▶ [Task to carry out]:
What you return must be an exact copy of the lines in the listing below between the line holding "map_to_list_fmap, <- list_fmap_compose." and the line holding "rewrite !lookup_fmap. split.", inclusive, and nothing more.
Content starts
(* ===== verification/MihomoGraph.v ===== *)
(** * The searches for cycles are exact ([MihomoValidate])

    Colouring depth-first search over [edge]: it reports some node where the
    graph has a cycle and none where it has none. *)
From S2P Require Import Prelude MihomoCompile MihomoValidate.

Lemma tc_weaken {A} (R R' : relation A) x y : (forall a b, R a b -> R' a b) -> tc R x y -> tc R' x y.
Proof. intros HR. induction 1; [by apply tc_once, HR|eapply tc_l; [by apply HR|done]]. Qed.
Section groups.
Variable groups : gmap string (list string).
Definition edge (x y : string) : Prop := exists members, groups !! x = Some members /\ y ∈ members /\ is_Some (groups !! y).
Lemma Acc_no_cycle x : Acc (flip edge) x -> ~ tc edge x x.
Proof.
  induction 1 as [x _ IH]. intros Hx. assert (Hy : exists y, edge x y /\ rtc edge y x) by (inversion Hx; subst; eauto using tc_rtc, rtc_refl).
  destruct Hy as (y & Hxy & Hyx). apply (IH y Hxy). eapply tc_rtc_l; [exact Hyx|by apply tc_once].
Qed.
(** What holds between two calls. *)
Record searching (st : search) : Prop := {
  se_done : st.2 = ∅ -> forall x, st.1 !! x = Some visited -> Acc (flip edge) x;
  se_cycles : forall x, x ∈ st.2 -> tc edge x x
}.
(** What a call leaves as it was, and what it does. *)
Record advances (st st' : search) : Prop := {
  ad_visiting : forall x, st'.1 !! x = Some visiting <-> st.1 !! x = Some visiting;
  ad_visited : forall x, st.1 !! x = Some visited -> st'.1 !! x = Some visited;
  ad_cycles : st.2 ⊆ st'.2
}.
#[export] Instance advances_preorder : PreOrder advances.
Proof.
  split; [by split|]. intros x y z [V1 D1 C1] [V2 D2 C2]. split; [intros k; by rewrite V2, V1|auto|by etransitivity].
Qed.
Definition unseen (st : search) : nat := size ((dom groups : gset string) ∖ dom st.1).
Lemma advances_unseen st st' : advances st st' -> (unseen st' <= unseen st)%nat.
Proof.
  intros [V D _]. unfold unseen. apply subseteq_size. intros x [Hx Hn]%elem_of_difference. apply elem_of_difference. split; [done|]. rewrite not_elem_of_dom in *.
  destruct (st.1 !! x) as [[]|] eqn:E; [|apply D in E; congruence|done]. by apply V in E; congruence.
Qed.
Definition visits (fuel : nat) (st : search) (group : string) : Prop :=
  (unseen st < fuel)%nat -> is_Some (groups !! group) -> (forall g, st.1 !! g = Some visiting -> tc edge g group) -> searching st ->
  let st' := visit_group groups fuel st group in
  searching st' /\ advances st st' /\ (st'.2 = ∅ -> st'.1 !! group = Some visited).
Lemma visit_members fuel (g : string) members st : (forall st m, visits fuel st m) -> (unseen st < fuel)%nat -> (forall m, m ∈ members -> is_Some (groups !! m) -> edge g m) ->
  (forall x, st.1 !! x = Some visiting -> x = g \/ tc edge x g) -> searching st ->
  let st' := foldl (fun st member => if decide (is_Some (groups !! member)) then visit_group groups fuel st member else st) st members in
  searching st' /\ advances st st' /\ (st'.2 = ∅ -> forall m, m ∈ members -> is_Some (groups !! m) -> st'.1 !! m = Some visited).
Proof.
  intros Hv. revert st. induction members as [|m members IH]; intros st Hf He Hg Hs; cbn [foldl].
  { split; [done|]. split; [done|]. by intros _ m ?%elem_of_nil. }
  set (st1 := if decide (is_Some (groups !! m)) then visit_group groups fuel st m else st).
  assert (H1 : searching st1 /\ advances st st1 /\ (st1.2 = ∅ -> is_Some (groups !! m) -> st1.1 !! m = Some visited)).
  { unfold st1. destruct (decide (is_Some (groups !! m))) as [Hm|Hm]; [|by split; [|split]].
    destruct (Hv st m Hf Hm) as (H1 & H2 & H3); [|done|by auto]. intros x Hx. assert (Hgm : edge g m) by (apply He; [left|done]).
    destruct (Hg x Hx) as [->|Ht]; [by apply tc_once|by eapply tc_r]. }
  destruct H1 as (Hs1 & Ha1 & Hd1). destruct (IH st1) as (Hs2 & Ha2 & Hd2); [..|split; [done|split; [by transitivity st1|]]].
  - pose proof (advances_unseen _ _ Ha1). lia.
  - intros m' Hm'. apply He. by right.
  - intros x Hx. apply Hg. by apply (ad_visiting _ _ Ha1).
  - done.
  - intros Hc m' [->|Hm']%elem_of_cons Hsome; [|by apply Hd2]. apply (ad_visited _ _ Ha2), Hd1; [|done].
    pose proof (ad_cycles _ _ Ha2) as Hsub. rewrite Hc in Hsub. set_solver.
Qed.
Lemma visit_group_spec fuel st group : visits fuel st group.
Proof.
  revert st group. induction fuel as [|fuel IH]; intros st group Hf Hg Hgray Hs; [lia|]. cbn [visit_group].
  destruct (st.1 !! group) as [[]|] eqn:E.
  - split; [|split]; cbn.
    + split; cbn; [intros Hc; set_solver|]. intros x [->%elem_of_singleton|Hx]%elem_of_union; [by apply Hgray|by apply Hs].
    + split; cbn; [done|done|set_solver].
    + set_solver.
  - by split; [|split].
  - destruct Hg as [members Em]. rewrite Em. cbn [from_option]. set (st1 := (<[group := visiting]> st.1, st.2)).
    assert (Hlt : (unseen st1 < unseen st)%nat).
    { unfold unseen. apply subset_size. cbn. rewrite dom_insert_L. split; [set_solver|]. intros Hsub. assert (Hin : group ∈ dom groups ∖ dom st.1).
      { apply elem_of_difference. split; [by apply elem_of_dom_2 in Em|by apply not_elem_of_dom]. } set_solver. }
    assert (Hs1 : searching st1).
    { split; cbn; [|apply Hs]. intros Hc x Hx. apply lookup_insert_Some in Hx as [[_ [=]]|[_ Hx]]. by apply (se_done _ Hs). }
    destruct (visit_members fuel group members st1 IH) as (Hs2 & Ha2 & Hd2); [lia|intros m Hm Hsome; by exists members| |done|].
    { cbn. intros x Hx. apply lookup_insert_Some in Hx as [[-> _]|[_ Hx]]; [by left|right; by apply Hgray]. }
    match type of Hs2 with searching ?t => set (st2 := t) in * end.
    change (let st' := (<[group := visited]> st2.1, st2.2) in searching st' /\ advances st st' /\ (st'.2 = ∅ -> st'.1 !! group = Some visited)). cbv zeta. clearbody st2.
    destruct Ha2 as [V2 D2 C2]. split; [|split]; cbn.
    + split; cbn; [|apply Hs2]. intros Hc x Hx. apply lookup_insert_Some in Hx as [[<- _]|[_ Hx]]; [|by apply (se_done _ Hs2)].
      constructor. intros y (members' & E' & Hy & Hsome). assert (members' = members) as -> by congruence. apply (se_done _ Hs2 Hc). by apply Hd2.
    + split; cbn.
      * intros x. destruct (decide (x = group)) as [->|Hne]; [rewrite lookup_insert_eq, E; done|]. rewrite lookup_insert_ne, V2 by done. cbn. by rewrite lookup_insert_ne.
      * intros x Hx. destruct (decide (x = group)) as [->|Hne]; [congruence|]. rewrite lookup_insert_ne by done. apply D2. cbn. by rewrite lookup_insert_ne.
      * exact C2.
    + intros _. apply lookup_insert_eq.
Qed.
(** The search over all groups. *)
Lemma visit_all keys st : (forall k, k ∈ keys -> is_Some (groups !! k)) -> (unseen st < S (size groups))%nat -> (forall x, st.1 !! x <> Some visiting) -> searching st ->
  let st' := foldl (visit_group groups (S (size groups))) st keys in
  searching st' /\ (st'.2 = ∅ -> forall k, k ∈ keys -> st'.1 !! k = Some visited) /\ advances st st'.
Proof.
  revert st. induction keys as [|k keys IH]; intros st Hk Hu Hg Hs; cbn [foldl]; [by split; [|split; [intros _ k ?%elem_of_nil|]]|].
  destruct (visit_group_spec (S (size groups)) st k Hu (Hk k ltac:(left)) ltac:(by intros g ?%Hg) Hs) as (Hs1 & Ha1 & Hd1).
  set (st1 := visit_group groups (S (size groups)) st k) in *. pose proof (advances_unseen _ _ Ha1).
  destruct (IH st1) as (Hs2 & Hd2 & Ha2); [intros k' Hk'; apply Hk; by right|lia|intros x Hx; by apply (ad_visiting _ _ Ha1), Hg in Hx|done|].
  split; [done|]. split; [|by transitivity st1]. intros Hc k' [->|Hk']%elem_of_cons; [|by apply Hd2].
  apply (ad_visited _ _ Ha2), Hd1. pose proof (ad_cycles _ _ Ha2) as Hsub. rewrite Hc in Hsub. set_solver.
Qed.
Lemma findGroupCycles_exact : findGroupCycles groups = [] <-> forall x, ~ tc edge x x.
Proof.
  unfold findGroupCycles. set (keys := (map_to_list groups).*1).
  assert (Hkeys : forall k, k ∈ keys <-> is_Some (groups !! k)).
  { intros k. unfold keys. rewrite list_elem_of_fmap. split.
    - intros ([k' v] & -> & Hin%elem_of_map_to_list). by exists v.
    - intros [v Hv]. exists (k, v). split; [done|by apply elem_of_map_to_list]. }
  destruct (visit_all keys (∅, ∅)) as (Hs & Hd & _).
  - intros k. apply Hkeys.
  - unfold unseen. cbn [fst]. rewrite dom_empty_L, difference_empty_L, size_dom. lia.
  - done.
  - split; [done|set_solver].
  - match type of Hs with searching ?t => set (st := t) in * end. rewrite elements_empty_iff. split.
    + intros He x Hx. assert (st.2 = ∅) as Hc by by apply leibniz_equiv. eapply Acc_no_cycle; [|exact Hx]. apply (se_done _ Hs Hc), (Hd Hc), Hkeys.
      inversion Hx as [? ? (m & E & _)|? ? ? (m & E & _)]; subst; by exists m.
    + intros Hn x. split; [|by intros []%elem_of_empty]. intros Hx. by destruct (Hn x (se_cycles _ Hs x Hx)).
Qed.
End groups.

(** A chain of dialers is a graph with one member each. *)
Section dialers.
Variable dialers : gmap string string.
Definition dials (x y : string) : Prop := dialers !! x = Some y /\ is_Some (dialers !! y).
Definition singletons : gmap string (list string) := (fun next => [next]) <$> dialers.
Lemma singletons_lookup x : singletons !! x = (fun next => [next]) <$> dialers !! x.
Proof. apply lookup_fmap. Qed.
Lemma visit_dialer_group fuel st proxy : visit_dialer dialers fuel st proxy = visit_group singletons fuel st proxy.
Proof.
  revert st proxy. induction fuel as [|fuel IH]; intros st proxy; [done|]. cbn [visit_dialer visit_group]. destruct (st.1 !! proxy) as [[]|]; [done|done|].
  rewrite singletons_lookup. destruct (dialers !! proxy) as [next|]; [|done]. cbn [fmap option_fmap option_map from_option id foldl].
  destruct (decide (is_Some (dialers !! next))) as [Hn|Hn].
  - rewrite decide_True by (rewrite singletons_lookup; by apply fmap_is_Some). by rewrite IH.
  - rewrite decide_False; [done|]. by rewrite singletons_lookup, fmap_is_Some.
Qed.
Lemma findDialerCycles_exact : findDialerCycles dialers = [] <-> forall x, ~ tc dials x x.
Proof.
  assert (E : findDialerCycles dialers = findGroupCycles singletons).
  { unfold findDialerCycles, findGroupCycles. unfold singletons at 2 3. rewrite map_size_fmap, map_to_list_fmap, <- list_fmap_compose.
    assert (Hf : forall keys st, foldl (visit_dialer dialers (S (size dialers))) st keys = foldl (visit_group singletons (S (size dialers))) st keys).
    { induction keys as [|k keys IH]; intros st; [done|]. cbn [foldl]. by rewrite visit_dialer_group, IH. }
    rewrite Hf. done. }
  rewrite E, findGroupCycles_exact. assert (Heq : forall x y, edge singletons x y <-> dials x y).
  { intros x y. unfold edge, dials, singletons. rewrite !lookup_fmap. split.
    - intros (m & Hm & Hy & Hs). apply fmap_Some in Hm as (n & Hn & ->). apply list_elem_of_singleton in Hy as ->. by apply fmap_is_Some in Hs.
    - intros [Hx Hs]. exists [y]. rewrite Hx. split; [done|]. split; [left|by apply fmap_is_Some]. }
  split; intros H x Hx; apply (H x); (eapply tc_weaken; [|exact Hx]); intros a b Hab; by apply Heq.
Qed.
End dialers.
Content ends
▶ [Exercise answer]:
  { unfold findDialerCycles, findGroupCycles. unfold singletons at 2 3. rewrite map_size_fmap, map_to_list_fmap, <- list_fmap_compose.
    assert (Hf : forall keys st, foldl (visit_dialer dialers (S (size dialers))) st keys = foldl (visit_group singletons (S (size dialers))) st keys).
    { induction keys as [|k keys IH]; intros st; [done|]. cbn [foldl]. by rewrite visit_dialer_group, IH. }
    rewrite Hf. done. }
  rewrite E, findGroupCycles_exact. assert (Heq : forall x y, edge singletons x y <-> dials x y).
  { intros x y. unfold edge, dials, singletons. rewrite !lookup_fmap. split.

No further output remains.